What this task involves: A word-for-word copy of the listing that follows is required.

Information supplied:

Lemma random_rounds_allocations dist N n :
  forall k s u s',
    cycles (ctl s) = N -> 0 <= k ->
    for_int n k (random_round dist) s = Some (u, s') ->
    allocations (hist s')
    = allocations (hist s)
      ++ flat_map (fun j => repeat (dist (2 * j)%nat, dist (2 * j + 1)%nat)
                                   (Z.to_nat N))
                  (seq (Z.to_nat k) n).
Proof.
  induction n as [| n IH]; intros k s u s' HN Hk H.
  - cbn in H. unfold ret in H. injection H as _ <-. now rewrite app_nil_r.
  - cbn [for_int] in H. unfold bind at 1 in H.
    destruct (random_round dist k s) as [[[] s1]|] eqn:E; [|discriminate].
    unfold bind at 1, defined in H.
    destruct (Int.add k 1) as [k'|] eqn:Ek; [|discriminate].
    assert (k' = k + 1).
    { unfold Int.add, Int.checked in Ek.
      destruct (Int.in_rangeb (k + 1)); congruence. }
    subst k'.
    unfold random_round in E. unfold bind at 1, defined in E. rewrite Ek in E.
    unfold bind at 1 in E. rewrite emit_eq in E.
    apply simulate_allocations in E. destruct E as [E1 E2].
    cbn [hist ctl advanced] in E1, E2.
    rewrite allocations_app in E1. cbn [stamp map allocations] in E1.
    rewrite app_nil_r in E1.
    apply IH in H; [| | lia].
    2:{ unfold configuration in E2. injection E2 as _ _ _ _ -> _. exact HN. }
    rewrite H, E1, HN.
    replace (Z.to_nat (k + 1)) with (S (Z.to_nat k)) by lia.
    cbn [seq flat_map]. now rewrite <- app_assoc.
Qed.

Lemma flat_map_repeat_length {A} (f : nat -> A) (m : nat) (l : list nat) :
  List.length (flat_map (fun j => repeat (f j) m) l) = (List.length l * m)%nat.
Proof.
  induction l as [| x l IH]; [reflexivity|].
  cbn [flat_map]. rewrite length_app, repeat_length, IH. cbn. lia.
Qed.

(** Every simulation [main] ends in is one the run theorems speak of. *)
Lemma seed_rng_eq s : seed_rng s = Some (tt, seeded s).
Proof. reflexivity. Qed.

Lemma reach_seeded D c0 clk s :
  reachable D c0 clk s -> reachable D c0 clk (seeded s).
Proof. intros H. eapply reach_clock; [exact H | reflexivity]. Qed.

Lemma main_reachable N mode rt a b dist clk u s :
  main N mode rt a b dist clk = Some (u, s) ->
  reachable any_density (new_IntersectionController 5 40 3 1 N rt) clk s.
Proof.
  unfold main. set (c0 := new_IntersectionController 5 40 3 1 N rt).
  unfold bind at 1.
  destruct (mode =? 1).
  - destruct (simulate_with_inputs a b (start c0 clk)) as [[[] s1]|] eqn:E;
      [|discriminate].
    intros H. eapply reach_print; [|exact H].
    eapply simulate_reachable; [apply reach_start | exact I | exact E].
  - unfold bind at 1. change (seed_rng (start c0 clk))
      with (Some (tt, seeded (start c0 clk))).
    destruct (for_int (Z.to_nat N) 0 (random_round dist)
                (seeded (start c0 clk)))
      as [[[] s1]|] eqn:E; [|discriminate].
    intros H. eapply reach_print; [|exact H].
    revert E. apply (for_int_invariant (reachable any_density c0 clk));
      [|apply reach_seeded; apply reach_start].
    intros k x v x' Hx Hk. unfold random_round in Hk.
    unfold bind at 1, defined in Hk.
    destruct (Int.add k 1) as [k'|]; [|discriminate].
    unfold bind at 1 in Hk.
    destruct (emit _ x) as [[u1 x1]|] eqn:Ex; [|discriminate].
    eapply simulate_reachable; [| exact I | exact Hk].
    eapply reach_print; eassumption.
Qed.

(** On well-formed input [main] runs to completion. *)
Lemma main_defined N mode rt a b dist clk :
  N < Int.INT_MAX ->
  (mode = 1 -> non_negative a b) ->
  (forall k, 0 <= dist k <= 100) ->
  exists s, main N mode rt a b dist clk = Some (tt, s).
Proof.
  intros HN Hman Hdist. unfold main.
  set (c0 := new_IntersectionController 5 40 3 1 N rt).
  assert (Hc : well_configured c0)
    by (unfold well_configured, Int.INT_MAX; cbn; lia).
  unfold bind at 1.
  destruct (Z.eqb_spec mode 1) as [Hm | Hm].
  - destruct (simulate_defined c0 clk (start c0 clk) a b Hc HN
                (reach_start _ _ _) (Hman Hm)) as (s1 & E & _).
    rewrite E. rewrite emit_eq. eexists. reflexivity.
  - unfold bind at 1. change (seed_rng (start c0 clk))
      with (Some (tt, seeded (start c0 clk))).
    destruct (for_int_defined (reachable non_negative c0 clk)
                (random_round dist)) with (n := Z.to_nat N) (k := 0)
                (s := seeded (start c0 clk)) as (s1 & E & _).
    + intros k x Hx Hlo Hhi. unfold random_round.
      unfold bind at 1, defined. unfold Int.add at 1.
      rewrite checked_in_range by (unfold Int.in_range; lia).
      unfold bind at 1. rewrite emit_eq.
      apply (simulate_defined c0 clk); try assumption.
      * eapply reach_print; [exact Hx | apply emit_eq].
      * pose proof (Hdist (2 * Z.to_nat k)%nat).
        pose proof (Hdist (2 * Z.to_nat k + 1)%nat).
        unfold non_negative, Int.INT_MAX. lia.
    + apply reach_seeded. apply reach_start.
    + unfold Int.INT_MIN. lia.
    + unfold Int.INT_MAX in *. lia.
    + rewrite E. rewrite emit_eq. eexists. reflexivity.
Qed.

Exercise result:
Lemma random_rounds_allocations dist N n :
  forall k s u s',
    cycles (ctl s) = N -> 0 <= k ->
    for_int n k (random_round dist) s = Some (u, s') ->
    allocations (hist s')
    = allocations (hist s)
      ++ flat_map (fun j => repeat (dist (2 * j)%nat, dist (2 * j + 1)%nat)
                                   (Z.to_nat N))
                  (seq (Z.to_nat k) n).
Proof.
  induction n as [| n IH]; intros k s u s' HN Hk H.
  - cbn in H. unfold ret in H. injection H as _ <-. now rewrite app_nil_r.
  - cbn [for_int] in H. unfold bind at 1 in H.
    destruct (random_round dist k s) as [[[] s1]|] eqn:E; [|discriminate].
    unfold bind at 1, defined in H.
    destruct (Int.add k 1) as [k'|] eqn:Ek; [|discriminate].
    assert (k' = k + 1).
    { unfold Int.add, Int.checked in Ek.
      destruct (Int.in_rangeb (k + 1)); congruence. }
    subst k'.
    unfold random_round in E. unfold bind at 1, defined in E. rewrite Ek in E.
    unfold bind at 1 in E. rewrite emit_eq in E.
    apply simulate_allocations in E. destruct E as [E1 E2].
    cbn [hist ctl advanced] in E1, E2.
    rewrite allocations_app in E1. cbn [stamp map allocations] in E1.
    rewrite app_nil_r in E1.
    apply IH in H; [| | lia].
    2:{ unfold configuration in E2. injection E2 as _ _ _ _ -> _. exact HN. }
    rewrite H, E1, HN.
    replace (Z.to_nat (k + 1)) with (S (Z.to_nat k)) by lia.
    cbn [seq flat_map]. now rewrite <- app_assoc.
Qed.

Lemma flat_map_repeat_length {A} (f : nat -> A) (m : nat) (l : list nat) :
  List.length (flat_map (fun j => repeat (f j) m) l) = (List.length l * m)%nat.
Proof.
  induction l as [| x l IH]; [reflexivity|].
  cbn [flat_map]. rewrite length_app, repeat_length, IH. cbn. lia.
Qed.

(** Every simulation [main] ends in is one the run theorems speak of. *)
Lemma seed_rng_eq s : seed_rng s = Some (tt, seeded s).
Proof. reflexivity. Qed.

Lemma reach_seeded D c0 clk s :
  reachable D c0 clk s -> reachable D c0 clk (seeded s).
Proof. intros H. eapply reach_clock; [exact H | reflexivity]. Qed.

Lemma main_reachable N mode rt a b dist clk u s :
  main N mode rt a b dist clk = Some (u, s) ->
  reachable any_density (new_IntersectionController 5 40 3 1 N rt) clk s.
Proof.
  unfold main. set (c0 := new_IntersectionController 5 40 3 1 N rt).
  unfold bind at 1.
  destruct (mode =? 1).
  - destruct (simulate_with_inputs a b (start c0 clk)) as [[[] s1]|] eqn:E;
      [|discriminate].
    intros H. eapply reach_print; [|exact H].
    eapply simulate_reachable; [apply reach_start | exact I | exact E].
  - unfold bind at 1. change (seed_rng (start c0 clk))
      with (Some (tt, seeded (start c0 clk))).
    destruct (for_int (Z.to_nat N) 0 (random_round dist)
                (seeded (start c0 clk)))
      as [[[] s1]|] eqn:E; [|discriminate].
    intros H. eapply reach_print; [|exact H].
    revert E. apply (for_int_invariant (reachable any_density c0 clk));
      [|apply reach_seeded; apply reach_start].
    intros k x v x' Hx Hk. unfold random_round in Hk.
    unfold bind at 1, defined in Hk.
    destruct (Int.add k 1) as [k'|]; [|discriminate].
    unfold bind at 1 in Hk.
    destruct (emit _ x) as [[u1 x1]|] eqn:Ex; [|discriminate].
    eapply simulate_reachable; [| exact I | exact Hk].
    eapply reach_print; eassumption.
Qed.

(** On well-formed input [main] runs to completion. *)
Lemma main_defined N mode rt a b dist clk :
  N < Int.INT_MAX ->
  (mode = 1 -> non_negative a b) ->
  (forall k, 0 <= dist k <= 100) ->
  exists s, main N mode rt a b dist clk = Some (tt, s).
Proof.
  intros HN Hman Hdist. unfold main.
  set (c0 := new_IntersectionController 5 40 3 1 N rt).
  assert (Hc : well_configured c0)
    by (unfold well_configured, Int.INT_MAX; cbn; lia).
  unfold bind at 1.
  destruct (Z.eqb_spec mode 1) as [Hm | Hm].
  - destruct (simulate_defined c0 clk (start c0 clk) a b Hc HN
                (reach_start _ _ _) (Hman Hm)) as (s1 & E & _).
    rewrite E. rewrite emit_eq. eexists. reflexivity.
  - unfold bind at 1. change (seed_rng (start c0 clk))
      with (Some (tt, seeded (start c0 clk))).
    destruct (for_int_defined (reachable non_negative c0 clk)
                (random_round dist)) with (n := Z.to_nat N) (k := 0)
                (s := seeded (start c0 clk)) as (s1 & E & _).
    + intros k x Hx Hlo Hhi. unfold random_round.
      unfold bind at 1, defined. unfold Int.add at 1.
      rewrite checked_in_range by (unfold Int.in_range; lia).
      unfold bind at 1. rewrite emit_eq.
      apply (simulate_defined c0 clk); try assumption.
      * eapply reach_print; [exact Hx | apply emit_eq].
      * pose proof (Hdist (2 * Z.to_nat k)%nat).
        pose proof (Hdist (2 * Z.to_nat k + 1)%nat).
        unfold non_negative, Int.INT_MAX. lia.
    + apply reach_seeded. apply reach_start.
    + unfold Int.INT_MIN. lia.
    + unfold Int.INT_MAX in *. lia.
    + rewrite E. rewrite emit_eq. eexists. reflexivity.
Qed.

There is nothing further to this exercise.